(Dataset entries)
----------
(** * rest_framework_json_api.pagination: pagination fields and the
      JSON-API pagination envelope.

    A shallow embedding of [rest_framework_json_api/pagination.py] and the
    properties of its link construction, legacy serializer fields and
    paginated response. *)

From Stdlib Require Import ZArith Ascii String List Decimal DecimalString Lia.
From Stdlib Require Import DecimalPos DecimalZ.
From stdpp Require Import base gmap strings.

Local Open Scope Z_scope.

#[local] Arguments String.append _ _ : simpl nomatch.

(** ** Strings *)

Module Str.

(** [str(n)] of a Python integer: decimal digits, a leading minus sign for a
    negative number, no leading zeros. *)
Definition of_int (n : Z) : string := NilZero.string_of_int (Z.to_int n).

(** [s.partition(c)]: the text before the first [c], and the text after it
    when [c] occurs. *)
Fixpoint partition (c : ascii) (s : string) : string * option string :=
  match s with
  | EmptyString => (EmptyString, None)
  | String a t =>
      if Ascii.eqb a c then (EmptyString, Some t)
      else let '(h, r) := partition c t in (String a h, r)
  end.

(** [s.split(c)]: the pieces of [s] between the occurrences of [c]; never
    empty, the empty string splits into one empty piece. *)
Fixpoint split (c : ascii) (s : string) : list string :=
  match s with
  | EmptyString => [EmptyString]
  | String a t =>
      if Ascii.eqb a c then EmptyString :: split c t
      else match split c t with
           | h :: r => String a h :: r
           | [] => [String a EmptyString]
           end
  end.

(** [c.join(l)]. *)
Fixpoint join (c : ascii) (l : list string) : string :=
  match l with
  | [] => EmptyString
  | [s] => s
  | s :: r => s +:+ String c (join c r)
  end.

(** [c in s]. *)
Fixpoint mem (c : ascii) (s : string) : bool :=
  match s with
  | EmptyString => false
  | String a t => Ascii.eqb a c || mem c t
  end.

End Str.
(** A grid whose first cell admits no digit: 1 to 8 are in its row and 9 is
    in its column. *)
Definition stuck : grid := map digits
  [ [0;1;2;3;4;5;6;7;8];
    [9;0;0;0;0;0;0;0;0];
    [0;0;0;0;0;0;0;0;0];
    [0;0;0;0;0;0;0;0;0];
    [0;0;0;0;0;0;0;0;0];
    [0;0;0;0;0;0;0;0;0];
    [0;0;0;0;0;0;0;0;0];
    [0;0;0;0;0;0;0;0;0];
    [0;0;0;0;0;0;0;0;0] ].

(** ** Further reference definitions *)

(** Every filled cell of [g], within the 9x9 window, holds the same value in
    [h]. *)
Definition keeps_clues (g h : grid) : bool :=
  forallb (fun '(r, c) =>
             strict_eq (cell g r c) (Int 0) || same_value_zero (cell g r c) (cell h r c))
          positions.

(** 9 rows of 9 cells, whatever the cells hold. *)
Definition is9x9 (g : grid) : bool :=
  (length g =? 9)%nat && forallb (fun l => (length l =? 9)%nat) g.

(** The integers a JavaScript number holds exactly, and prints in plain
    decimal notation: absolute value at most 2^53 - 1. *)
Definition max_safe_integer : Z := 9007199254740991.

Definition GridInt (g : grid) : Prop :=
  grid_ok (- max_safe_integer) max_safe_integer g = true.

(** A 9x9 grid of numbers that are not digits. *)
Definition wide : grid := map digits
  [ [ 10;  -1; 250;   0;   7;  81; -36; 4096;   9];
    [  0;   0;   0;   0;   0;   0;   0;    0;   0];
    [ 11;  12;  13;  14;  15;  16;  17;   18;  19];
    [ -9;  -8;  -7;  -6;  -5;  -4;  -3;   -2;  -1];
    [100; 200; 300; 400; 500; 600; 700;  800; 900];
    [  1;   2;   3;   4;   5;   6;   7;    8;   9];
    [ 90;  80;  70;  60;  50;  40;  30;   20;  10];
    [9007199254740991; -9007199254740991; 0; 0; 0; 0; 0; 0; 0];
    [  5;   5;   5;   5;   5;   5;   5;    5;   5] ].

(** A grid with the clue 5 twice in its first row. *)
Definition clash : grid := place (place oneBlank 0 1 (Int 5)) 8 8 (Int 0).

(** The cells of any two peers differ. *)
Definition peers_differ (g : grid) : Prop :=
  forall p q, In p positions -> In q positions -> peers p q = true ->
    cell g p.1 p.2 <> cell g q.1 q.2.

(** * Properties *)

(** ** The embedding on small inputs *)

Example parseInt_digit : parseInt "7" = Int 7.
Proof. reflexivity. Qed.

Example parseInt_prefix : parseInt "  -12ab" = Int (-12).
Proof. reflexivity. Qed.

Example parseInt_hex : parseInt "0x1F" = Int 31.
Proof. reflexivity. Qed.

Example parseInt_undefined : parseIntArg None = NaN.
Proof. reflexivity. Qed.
----------
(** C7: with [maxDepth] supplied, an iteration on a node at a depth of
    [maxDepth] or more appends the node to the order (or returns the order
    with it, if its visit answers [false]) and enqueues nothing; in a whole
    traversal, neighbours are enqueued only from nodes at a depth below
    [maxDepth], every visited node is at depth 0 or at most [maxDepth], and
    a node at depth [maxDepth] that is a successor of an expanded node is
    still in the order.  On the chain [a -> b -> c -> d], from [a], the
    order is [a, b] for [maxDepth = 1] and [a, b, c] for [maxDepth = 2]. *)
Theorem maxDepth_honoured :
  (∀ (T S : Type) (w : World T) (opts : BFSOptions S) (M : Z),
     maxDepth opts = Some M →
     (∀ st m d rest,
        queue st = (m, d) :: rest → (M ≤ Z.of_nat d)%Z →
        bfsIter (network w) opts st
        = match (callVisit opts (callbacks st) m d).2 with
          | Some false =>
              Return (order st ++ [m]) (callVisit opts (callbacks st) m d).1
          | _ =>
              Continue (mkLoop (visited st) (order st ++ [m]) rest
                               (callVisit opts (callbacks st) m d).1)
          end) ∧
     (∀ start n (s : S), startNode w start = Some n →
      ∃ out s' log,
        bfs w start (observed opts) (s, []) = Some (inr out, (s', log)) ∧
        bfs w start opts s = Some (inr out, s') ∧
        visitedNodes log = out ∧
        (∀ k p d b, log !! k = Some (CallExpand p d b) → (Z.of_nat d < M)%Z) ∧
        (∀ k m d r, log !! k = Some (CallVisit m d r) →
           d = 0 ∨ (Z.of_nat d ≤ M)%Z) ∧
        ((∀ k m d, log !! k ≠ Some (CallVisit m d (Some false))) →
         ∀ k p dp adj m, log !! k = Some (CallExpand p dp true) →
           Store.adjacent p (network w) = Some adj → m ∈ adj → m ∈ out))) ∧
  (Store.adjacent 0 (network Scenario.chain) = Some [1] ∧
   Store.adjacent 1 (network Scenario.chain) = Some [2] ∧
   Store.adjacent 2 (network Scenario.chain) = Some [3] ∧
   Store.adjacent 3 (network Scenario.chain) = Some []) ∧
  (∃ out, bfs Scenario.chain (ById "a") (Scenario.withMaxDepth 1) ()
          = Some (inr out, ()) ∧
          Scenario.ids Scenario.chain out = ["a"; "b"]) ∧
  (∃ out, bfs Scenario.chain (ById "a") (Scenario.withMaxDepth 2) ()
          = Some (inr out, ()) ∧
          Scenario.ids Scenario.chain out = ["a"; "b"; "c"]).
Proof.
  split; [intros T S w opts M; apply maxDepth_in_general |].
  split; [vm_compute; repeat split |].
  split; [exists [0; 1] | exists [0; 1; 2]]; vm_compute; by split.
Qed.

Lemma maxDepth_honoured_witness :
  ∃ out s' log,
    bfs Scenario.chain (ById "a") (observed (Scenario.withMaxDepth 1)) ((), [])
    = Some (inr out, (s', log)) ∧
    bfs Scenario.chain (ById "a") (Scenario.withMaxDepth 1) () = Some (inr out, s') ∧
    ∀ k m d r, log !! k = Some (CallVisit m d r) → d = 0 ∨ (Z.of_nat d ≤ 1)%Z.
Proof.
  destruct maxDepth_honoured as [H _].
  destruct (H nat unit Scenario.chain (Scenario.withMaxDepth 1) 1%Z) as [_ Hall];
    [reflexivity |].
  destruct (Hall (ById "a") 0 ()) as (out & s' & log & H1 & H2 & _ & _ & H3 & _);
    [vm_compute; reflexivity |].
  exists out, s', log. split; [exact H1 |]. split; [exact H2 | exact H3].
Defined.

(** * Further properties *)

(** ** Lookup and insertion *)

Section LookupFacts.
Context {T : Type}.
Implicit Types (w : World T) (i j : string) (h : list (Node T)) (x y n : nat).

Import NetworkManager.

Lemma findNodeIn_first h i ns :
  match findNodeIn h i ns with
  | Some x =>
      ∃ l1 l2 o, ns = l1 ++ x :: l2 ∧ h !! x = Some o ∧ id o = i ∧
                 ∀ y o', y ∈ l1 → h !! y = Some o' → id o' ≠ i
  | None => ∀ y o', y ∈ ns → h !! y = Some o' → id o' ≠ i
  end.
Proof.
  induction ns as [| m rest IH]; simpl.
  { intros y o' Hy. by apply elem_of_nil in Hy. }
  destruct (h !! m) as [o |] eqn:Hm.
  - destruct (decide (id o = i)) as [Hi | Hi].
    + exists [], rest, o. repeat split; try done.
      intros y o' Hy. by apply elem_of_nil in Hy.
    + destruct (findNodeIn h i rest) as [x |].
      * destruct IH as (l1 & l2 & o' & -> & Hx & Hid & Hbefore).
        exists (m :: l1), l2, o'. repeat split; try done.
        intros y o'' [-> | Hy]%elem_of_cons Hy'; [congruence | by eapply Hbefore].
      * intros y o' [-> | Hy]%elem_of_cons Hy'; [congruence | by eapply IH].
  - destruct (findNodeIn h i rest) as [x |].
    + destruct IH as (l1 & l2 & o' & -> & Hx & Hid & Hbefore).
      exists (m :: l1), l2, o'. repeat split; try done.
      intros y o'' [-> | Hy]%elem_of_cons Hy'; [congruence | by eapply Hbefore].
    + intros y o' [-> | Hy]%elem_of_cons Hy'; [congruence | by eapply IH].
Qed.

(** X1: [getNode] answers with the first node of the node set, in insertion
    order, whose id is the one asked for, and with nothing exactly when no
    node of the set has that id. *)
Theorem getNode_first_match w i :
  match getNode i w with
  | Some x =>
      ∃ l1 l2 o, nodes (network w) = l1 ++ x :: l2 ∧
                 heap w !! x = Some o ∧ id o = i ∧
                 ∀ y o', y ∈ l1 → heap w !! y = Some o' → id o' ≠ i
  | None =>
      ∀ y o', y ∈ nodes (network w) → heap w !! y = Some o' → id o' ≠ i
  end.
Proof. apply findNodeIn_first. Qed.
----------
• **WORK TASK**: From the data above, output exactly the lines between the one containing "(** * rest_framework_json_api.pagination: pagination" and the one containing "From Stdlib Require Import ZArith", counting both of them.

• **FINISHED EXERCISE**:
(** * rest_framework_json_api.pagination: pagination fields and the
      JSON-API pagination envelope.

    A shallow embedding of [rest_framework_json_api/pagination.py] and the
    properties of its link construction, legacy serializer fields and
    paginated response. *)

From Stdlib Require Import ZArith Ascii String List Decimal DecimalString Lia.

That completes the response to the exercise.